=== PROBLEM DETAILS ===
Both the line below containing "getter, which rejects" and the line containing "w) (In.mkIn None (Iterator.incr it :: rest) doc)", along with every line between them, should be repeated exactly; no other line belongs in the answer.

### DATA TO EXAMINE

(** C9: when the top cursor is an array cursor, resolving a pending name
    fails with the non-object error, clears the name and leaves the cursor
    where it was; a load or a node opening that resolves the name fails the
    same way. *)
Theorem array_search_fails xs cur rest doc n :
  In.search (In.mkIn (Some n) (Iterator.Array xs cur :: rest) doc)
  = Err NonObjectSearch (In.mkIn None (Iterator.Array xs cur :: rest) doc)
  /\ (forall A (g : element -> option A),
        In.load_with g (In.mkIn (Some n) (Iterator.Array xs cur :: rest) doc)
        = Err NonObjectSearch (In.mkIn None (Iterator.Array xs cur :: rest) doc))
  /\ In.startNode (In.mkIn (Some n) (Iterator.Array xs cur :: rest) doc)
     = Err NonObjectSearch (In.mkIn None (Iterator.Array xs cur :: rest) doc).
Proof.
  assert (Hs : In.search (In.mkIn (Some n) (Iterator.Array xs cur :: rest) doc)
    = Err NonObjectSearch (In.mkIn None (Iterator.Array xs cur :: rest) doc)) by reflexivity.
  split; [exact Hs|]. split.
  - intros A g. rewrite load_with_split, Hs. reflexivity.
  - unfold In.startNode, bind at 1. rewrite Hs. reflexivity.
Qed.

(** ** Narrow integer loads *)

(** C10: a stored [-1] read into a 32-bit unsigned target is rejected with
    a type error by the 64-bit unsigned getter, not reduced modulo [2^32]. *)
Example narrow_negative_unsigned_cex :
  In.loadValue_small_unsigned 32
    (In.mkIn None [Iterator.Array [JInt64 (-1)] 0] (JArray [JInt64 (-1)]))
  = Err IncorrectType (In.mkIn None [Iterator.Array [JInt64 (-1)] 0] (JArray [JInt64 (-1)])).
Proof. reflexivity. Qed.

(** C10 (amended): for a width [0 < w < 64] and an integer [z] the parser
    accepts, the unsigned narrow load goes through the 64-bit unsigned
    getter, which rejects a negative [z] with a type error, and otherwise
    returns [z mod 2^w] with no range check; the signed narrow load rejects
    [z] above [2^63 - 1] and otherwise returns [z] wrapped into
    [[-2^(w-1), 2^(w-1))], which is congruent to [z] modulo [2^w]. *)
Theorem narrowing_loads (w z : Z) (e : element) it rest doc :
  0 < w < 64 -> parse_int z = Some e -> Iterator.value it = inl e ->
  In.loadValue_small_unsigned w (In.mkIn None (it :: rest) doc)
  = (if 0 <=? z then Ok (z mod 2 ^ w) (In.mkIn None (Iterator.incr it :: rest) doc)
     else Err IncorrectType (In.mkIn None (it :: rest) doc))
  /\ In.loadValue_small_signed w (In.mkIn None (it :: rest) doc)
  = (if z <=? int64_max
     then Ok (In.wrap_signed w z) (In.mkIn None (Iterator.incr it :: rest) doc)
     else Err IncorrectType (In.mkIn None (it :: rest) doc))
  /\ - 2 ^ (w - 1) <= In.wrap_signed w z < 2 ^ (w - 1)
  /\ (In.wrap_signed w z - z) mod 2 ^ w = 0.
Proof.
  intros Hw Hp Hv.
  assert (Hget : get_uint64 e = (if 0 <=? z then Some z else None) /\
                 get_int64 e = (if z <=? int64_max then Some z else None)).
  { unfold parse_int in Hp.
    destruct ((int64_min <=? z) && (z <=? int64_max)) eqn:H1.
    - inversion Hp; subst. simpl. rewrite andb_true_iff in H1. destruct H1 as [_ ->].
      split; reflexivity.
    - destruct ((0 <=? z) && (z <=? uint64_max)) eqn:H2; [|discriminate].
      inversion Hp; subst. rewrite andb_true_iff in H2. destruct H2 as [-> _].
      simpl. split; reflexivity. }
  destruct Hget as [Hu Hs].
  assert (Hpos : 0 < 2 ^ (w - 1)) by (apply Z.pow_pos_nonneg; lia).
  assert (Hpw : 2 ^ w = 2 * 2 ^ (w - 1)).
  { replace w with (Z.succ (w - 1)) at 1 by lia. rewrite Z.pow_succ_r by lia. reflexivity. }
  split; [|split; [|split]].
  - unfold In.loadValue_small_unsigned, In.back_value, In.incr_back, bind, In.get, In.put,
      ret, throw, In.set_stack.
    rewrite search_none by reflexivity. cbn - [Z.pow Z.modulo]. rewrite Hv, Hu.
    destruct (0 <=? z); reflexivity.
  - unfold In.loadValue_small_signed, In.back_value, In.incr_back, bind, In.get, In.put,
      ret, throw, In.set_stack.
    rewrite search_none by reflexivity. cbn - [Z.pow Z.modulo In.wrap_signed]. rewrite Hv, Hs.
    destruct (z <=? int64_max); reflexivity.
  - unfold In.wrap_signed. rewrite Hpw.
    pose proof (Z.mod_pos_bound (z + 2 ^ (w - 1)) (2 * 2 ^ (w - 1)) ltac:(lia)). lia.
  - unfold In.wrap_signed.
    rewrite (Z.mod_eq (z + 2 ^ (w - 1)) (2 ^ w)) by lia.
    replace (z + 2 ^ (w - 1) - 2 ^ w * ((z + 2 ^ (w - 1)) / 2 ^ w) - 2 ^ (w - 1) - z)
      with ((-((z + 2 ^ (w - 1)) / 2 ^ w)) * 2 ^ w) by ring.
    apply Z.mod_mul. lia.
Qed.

######
### DATA TO EXAMINE

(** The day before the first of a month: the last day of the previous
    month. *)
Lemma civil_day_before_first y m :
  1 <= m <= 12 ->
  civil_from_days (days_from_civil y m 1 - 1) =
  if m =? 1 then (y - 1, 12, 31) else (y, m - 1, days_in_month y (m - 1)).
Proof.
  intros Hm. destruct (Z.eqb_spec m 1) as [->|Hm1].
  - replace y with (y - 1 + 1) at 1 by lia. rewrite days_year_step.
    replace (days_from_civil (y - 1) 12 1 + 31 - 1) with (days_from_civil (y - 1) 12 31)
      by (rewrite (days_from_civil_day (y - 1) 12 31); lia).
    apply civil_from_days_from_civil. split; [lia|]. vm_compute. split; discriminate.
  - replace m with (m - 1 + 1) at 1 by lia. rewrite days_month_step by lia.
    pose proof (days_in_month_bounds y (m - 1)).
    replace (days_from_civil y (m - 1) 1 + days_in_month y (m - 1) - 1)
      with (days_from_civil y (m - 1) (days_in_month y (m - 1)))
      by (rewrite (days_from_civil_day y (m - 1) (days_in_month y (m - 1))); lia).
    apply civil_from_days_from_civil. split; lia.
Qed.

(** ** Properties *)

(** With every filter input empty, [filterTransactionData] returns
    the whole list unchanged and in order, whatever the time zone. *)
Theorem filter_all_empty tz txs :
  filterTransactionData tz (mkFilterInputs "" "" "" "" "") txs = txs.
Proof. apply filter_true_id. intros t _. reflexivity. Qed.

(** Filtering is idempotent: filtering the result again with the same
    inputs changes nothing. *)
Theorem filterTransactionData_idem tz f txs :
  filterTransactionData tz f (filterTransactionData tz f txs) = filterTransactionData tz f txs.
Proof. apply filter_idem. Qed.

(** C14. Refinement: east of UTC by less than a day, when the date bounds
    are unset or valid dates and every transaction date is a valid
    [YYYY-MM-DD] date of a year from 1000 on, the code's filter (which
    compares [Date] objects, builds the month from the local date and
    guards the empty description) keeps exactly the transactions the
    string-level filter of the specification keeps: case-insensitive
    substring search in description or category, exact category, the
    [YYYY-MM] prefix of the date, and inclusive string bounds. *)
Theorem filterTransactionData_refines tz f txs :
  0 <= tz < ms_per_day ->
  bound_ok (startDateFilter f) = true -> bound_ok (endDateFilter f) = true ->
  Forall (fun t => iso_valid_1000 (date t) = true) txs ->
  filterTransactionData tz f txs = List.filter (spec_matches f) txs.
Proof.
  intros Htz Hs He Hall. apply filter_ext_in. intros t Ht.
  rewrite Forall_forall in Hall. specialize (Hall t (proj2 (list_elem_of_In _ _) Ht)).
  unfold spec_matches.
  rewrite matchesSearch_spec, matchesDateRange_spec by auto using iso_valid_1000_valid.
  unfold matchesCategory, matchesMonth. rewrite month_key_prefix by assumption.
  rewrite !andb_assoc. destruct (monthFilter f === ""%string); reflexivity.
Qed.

######

=== EXERCISE ANSWER ===
    getter, which rejects a negative [z] with a type error, and otherwise
    returns [z mod 2^w] with no range check; the signed narrow load rejects
    [z] above [2^63 - 1] and otherwise returns [z] wrapped into
    [[-2^(w-1), 2^(w-1))], which is congruent to [z] modulo [2^w]. *)
Theorem narrowing_loads (w z : Z) (e : element) it rest doc :
  0 < w < 64 -> parse_int z = Some e -> Iterator.value it = inl e ->
  In.loadValue_small_unsigned w (In.mkIn None (it :: rest) doc)
  = (if 0 <=? z then Ok (z mod 2 ^ w) (In.mkIn None (Iterator.incr it :: rest) doc)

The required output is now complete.